◆ Extracted material
(** * youterm: queue, listening history, quality scoring and discovery scheduler

    A shallow embedding of the core of [stream_cli] (smart_queue.py,
    discovery.py, auto_discovery.py) and the properties stated about it.

    Conventions of the embedding:
    - Python [str] is [string] (a sequence of 8-bit characters); the empty
      string is the only falsy string.
    - Python [float] is an exact rational [Q]; [int] is [Z] (or [nat] for
      indices and lengths that the code never lets go below zero).
    - [dict] with string keys is [gmap string _]; [set] of strings is
      [gset string]; ordered containers ([list], [deque]) are [list].
    - [random] and [time.time()] are inputs: a tape of naturals consumed in
      order, and an explicit clock reading. *)

From Stdlib Require Import ZArith QArith Qminmax Lqa Lia String Ascii List Permutation Bool.
From stdpp Require Import base gmap sets list strings.

#[local] Set Warnings "-clear-no-such-hyp".

Local Open Scope string_scope.
Local Open Scope list_scope.

(** ** Python built-ins on floats *)

(** [min(a, b)]: [b] only when [b < a]. *)
Definition py_min (a b : Q) : Q := if Qlt_le_dec b a then b else a.

(** [max(a, b)]: [b] only when [b > a]. *)
Definition py_max (a b : Q) : Q := if Qlt_le_dec a b then b else a.

(** [max(0.0, min(1.0, x))], the clamp used by every scorer. *)
Definition clamp01 (x : Q) : Q := py_max 0 (py_min 1 x).

Lemma clamp01_bounds x : (0 <= clamp01 x)%Q /\ (clamp01 x <= 1)%Q.
Proof.
  unfold clamp01, py_max, py_min.
  destruct (Qlt_le_dec x 1); destruct (Qlt_le_dec 0 _); split; lra.
Qed.

(** Truthiness of a string: [if s:]. *)
Definition truthy (s : string) : bool := negb (String.eqb s "").

Lemma truthy_true s : truthy s = true <-> s <> "".
Proof.
  unfold truthy. rewrite negb_true_iff. split.
  - intros H ->. discriminate.
  - intros H. destruct (String.eqb_spec s ""); congruence.
Qed.

(** ** discovery.py: MusicMetadata._string_similarity *)

Module Similarity.

(** [s[i:i+2] for i in range(len(s)-1)], in order of [i]. *)
Fixpoint bigram_list (s : string) : list string :=
  match s with
  | String a (String b _ as t) => String a (String b EmptyString) :: bigram_list t
  | _ => []
  end.

Definition get_bigrams (s : string) : gset string := list_to_set (bigram_list s).

Definition _string_similarity (s1 s2 : string) : Q :=
  if negb (truthy s1) || negb (truthy s2) then 0%Q
  else
    let bigrams1 := get_bigrams s1 in
    let bigrams2 := get_bigrams s2 in
    if Nat.eqb (size bigrams1) 0 && Nat.eqb (size bigrams2) 0 then 1%Q
    else if Nat.eqb (size bigrams1) 0 || Nat.eqb (size bigrams2) 0 then 0%Q
    else
      let intersection := size (bigrams1 ∩ bigrams2) in
      let union := size (bigrams1 ∪ bigrams2) in
      if Nat.ltb 0 union
      then (Z.of_nat intersection # Pos.of_nat union)%Q
      else 0%Q.

Example sim_abc_abd : _string_similarity "abc" "abd" = (1 # 3)%Q.
Proof. vm_compute. reflexivity. Qed.

Example sim_single_chars : _string_similarity "a" "b" = 1%Q.
Proof. vm_compute. reflexivity. Qed.

Lemma sim_sym s1 s2 : _string_similarity s1 s2 = _string_similarity s2 s1.
Proof.
  unfold _string_similarity.
  rewrite (orb_comm (negb (truthy s1))).
  rewrite (andb_comm (Nat.eqb (size (get_bigrams s1)) 0)).
  rewrite (orb_comm (Nat.eqb (size (get_bigrams s1)) 0)).
  assert (HI : get_bigrams s1 ∩ get_bigrams s2 = get_bigrams s2 ∩ get_bigrams s1)
    by set_solver.
  assert (HU : get_bigrams s1 ∪ get_bigrams s2 = get_bigrams s2 ∪ get_bigrams s1)
    by set_solver.
  rewrite HI, HU. reflexivity.
Qed.

Lemma Qmake_diag n : n <> 0%nat -> (Z.of_nat n # Pos.of_nat n == 1)%Q.
Proof.
  intros Hn. unfold Qeq. simpl.
  rewrite <- (positive_nat_Z (Pos.of_nat n)), Nat2Pos.id by exact Hn. lia.
Qed.

Lemma sim_refl s : s <> "" -> (_string_similarity s s == 1)%Q.
Proof.
  intros Hs. apply truthy_true in Hs.
  unfold _string_similarity. rewrite Hs. simpl.
  destruct (Nat.eqb_spec (size (get_bigrams s)) 0) as [E | E]; simpl.
  - reflexivity.
  - assert (HU : get_bigrams s ∪ get_bigrams s = get_bigrams s) by set_solver.
    assert (HI : get_bigrams s ∩ get_bigrams s = get_bigrams s) by set_solver.
    rewrite HU, HI.
    destruct (Nat.ltb_spec 0 (size (get_bigrams s))); [| lia].
    apply Qmake_diag. exact E.
Qed.

Lemma sim_empty_l s : _string_similarity "" s = 0%Q.
Proof. reflexivity. Qed.

Lemma sim_empty_r s : _string_similarity s "" = 0%Q.
Proof. rewrite sim_sym. reflexivity. Qed.

(** C5, as stated, fails on two empty strings: the first guard of
    [_string_similarity] returns 0.0 as soon as either argument is empty,
    so the pair of empty strings scores 0.0 and not 1.0. *)
Lemma similarity_empty_empty_not_one : ~ (_string_similarity "" "" == 1)%Q.
Proof. vm_compute. discriminate. Qed.

(** C5 (amended): the similarity is symmetric, a non-empty string has
    similarity 1.0 with itself, and an empty string has similarity 0.0 with
    every string, the empty one included. *)
Theorem string_similarity_laws (a b : string) :
  _string_similarity a b = _string_similarity b a
  /\ (a <> "" -> (_string_similarity a a == 1)%Q)
  /\ _string_similarity "" "" = 0%Q
  /\ _string_similarity "" a = 0%Q
  /\ _string_similarity a "" = 0%Q.
Proof.
  split; [apply sim_sym |].
  split; [apply sim_refl |].
  split; [reflexivity |].
  split; [apply sim_empty_l | apply sim_empty_r].
Qed.

Lemma string_similarity_laws_witness :
  "queen" <> "" /\ (_string_similarity "queen" "queen" == 1)%Q.
Proof.
  split.
  - discriminate.
  - apply (string_similarity_laws "queen" "abba"). discriminate.
Defined.

End Similarity.

(** ** discovery.py: TrackQualityFilter *)

Module Quality.

(** *** Characters and strings, as [str.lower], [in] and [re] see them *)

Definition is_upper (c : ascii) : bool :=
  let n := nat_of_ascii c in Nat.leb 65 n && Nat.leb n 90.

Definition lower_char (c : ascii) : ascii :=
  if is_upper c then ascii_of_nat (nat_of_ascii c + 32) else c.

(** [s.lower()] *)
Fixpoint lower (s : string) : string :=
  match s with
  | EmptyString => EmptyString
  | String c s' => String (lower_char c) (lower s')
  end.

(** [sub in s] *)
Fixpoint contains (sub s : string) : bool :=
  String.prefix sub s ||
  match s with
  | EmptyString => false
  | String _ s' => contains sub s'
  end.

(** [\d], [\w] and [\s] on 8-bit characters. *)
Definition is_digit (c : ascii) : bool :=
  let n := nat_of_ascii c in Nat.leb 48 n && Nat.leb n 57.

Definition is_word (c : ascii) : bool :=
  let n := nat_of_ascii c in
  is_digit c || (Nat.leb 65 n && Nat.leb n 90) || (Nat.leb 97 n && Nat.leb n 122)
  || Nat.eqb n 95.

Definition is_space (c : ascii) : bool :=
  let n := nat_of_ascii c in
  (Nat.leb 9 n && Nat.leb n 13) || (Nat.leb 28 n && Nat.leb n 32).

Definition is_newline (c : ascii) : bool := Nat.eqb (nat_of_ascii c) 10.

(** *** The fragment of regular expressions the pattern tables use *)

(** What follows [.*] inside a lookahead. *)
Inductive ahead_body :=
| ThenDigits                (* .*\d+ *)
| ThenLit (l : string).     (* .*l    *)

Inductive atom :=
| Lit (l : string)          (* literal text *)
| Opt (c : ascii)           (* c?  *)
| WordB                     (* \b  *)
| Spaces                    (* \s+ *)
| Ahead (positive : bool) (body : ahead_body).   (* (?=.*x) and (?!.*x) *)

Definition pattern := list atom.

(** Consume literal [l]; returns the last character read and the rest. *)
Fixpoint eat (l : string) (prev : option ascii) (s : string) : option (option ascii * string) :=
  match l with
  | EmptyString => Some (prev, s)
  | String c l' =>
      match s with
      | String a s' => if Ascii.eqb a c then eat l' (Some a) s' else None
      | EmptyString => None
      end
  end.

Definition word_opt (c : option ascii) : bool :=
  match c with Some a => is_word a | None => false end.

Definition next_char (s : string) : option ascii :=
  match s with String a _ => Some a | EmptyString => None end.

(** [\b]: exactly one side is a word character. *)
Definition at_boundary (prev : option ascii) (s : string) : bool :=
  xorb (word_opt prev) (word_opt (next_char s)).

(** [\s+] followed by continuation [k]: every non-empty run is tried. *)
Fixpoint after_spaces (k : option ascii -> string -> bool) (s : string) : bool :=
  match s with
  | String a s' => if is_space a then k (Some a) s' || after_spaces k s' else false
  | EmptyString => false
  end.

(** [.*] followed by [test]; [.] does not match a newline. *)
Fixpoint dot_star_then (test : string -> bool) (s : string) : bool :=
  test s ||
  match s with
  | String a s' => if is_newline a then false else dot_star_then test s'
  | EmptyString => false
  end.

Definition ahead (body : ahead_body) (s : string) : bool :=
  match body with
  | ThenDigits =>
      dot_star_then (fun r => match r with String a _ => is_digit a | EmptyString => false end) s
  | ThenLit l => dot_star_then (String.prefix l) s
  end.

(** Does the pattern match starting here? [prev] is the character just
    before the current position. *)
Fixpoint match_atoms (p : pattern) (prev : option ascii) (s : string) : bool :=
  match p with
  | [] => true
  | Lit l :: p' =>
      match eat l prev s with
      | Some (prev', s') => match_atoms p' prev' s'
      | None => false
      end
  | Opt c :: p' =>
      match s with
      | String a s' => Ascii.eqb a c && match_atoms p' (Some a) s'
      | EmptyString => false
      end || match_atoms p' prev s
  | WordB :: p' => at_boundary prev s && match_atoms p' prev s
  | Spaces :: p' => after_spaces (match_atoms p') s
  | Ahead positive body :: p' => Bool.eqb (ahead body s) positive && match_atoms p' prev s
  end.

Fixpoint search_from (p : pattern) (prev : option ascii) (s : string) : bool :=
  match_atoms p prev s ||
  match s with
  | String a s' => search_from p (Some a) s'
  | EmptyString => false
  end.

(** [re.search(p, s)] as a truth value. *)
Definition re_search (p : pattern) (s : string) : bool := search_from p None s.

Definition word (w : string) : pattern := [WordB; Lit w; WordB].
Definition word_then_digits (w : string) : pattern := (word w ++ [Ahead true ThenDigits])%list.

◆ Exercise instructions
Only the lines from the one containing "(_string_similarity a a == 1)%Q)" through the one containing "(** [sub in s] *)" are to be retyped, both boundary lines included, with no other material.

◆ Solution for this problem
  /\ (a <> "" -> (_string_similarity a a == 1)%Q)
  /\ _string_similarity "" "" = 0%Q
  /\ _string_similarity "" a = 0%Q
  /\ _string_similarity a "" = 0%Q.
Proof.
  split; [apply sim_sym |].
  split; [apply sim_refl |].
  split; [reflexivity |].
  split; [apply sim_empty_l | apply sim_empty_r].
Qed.

Lemma string_similarity_laws_witness :
  "queen" <> "" /\ (_string_similarity "queen" "queen" == 1)%Q.
Proof.
  split.
  - discriminate.
  - apply (string_similarity_laws "queen" "abba"). discriminate.
Defined.

End Similarity.

(** ** discovery.py: TrackQualityFilter *)

Module Quality.

(** *** Characters and strings, as [str.lower], [in] and [re] see them *)

Definition is_upper (c : ascii) : bool :=
  let n := nat_of_ascii c in Nat.leb 65 n && Nat.leb n 90.

Definition lower_char (c : ascii) : ascii :=
  if is_upper c then ascii_of_nat (nat_of_ascii c + 32) else c.

(** [s.lower()] *)
Fixpoint lower (s : string) : string :=
  match s with
  | EmptyString => EmptyString
  | String c s' => String (lower_char c) (lower s')
  end.

(** [sub in s] *)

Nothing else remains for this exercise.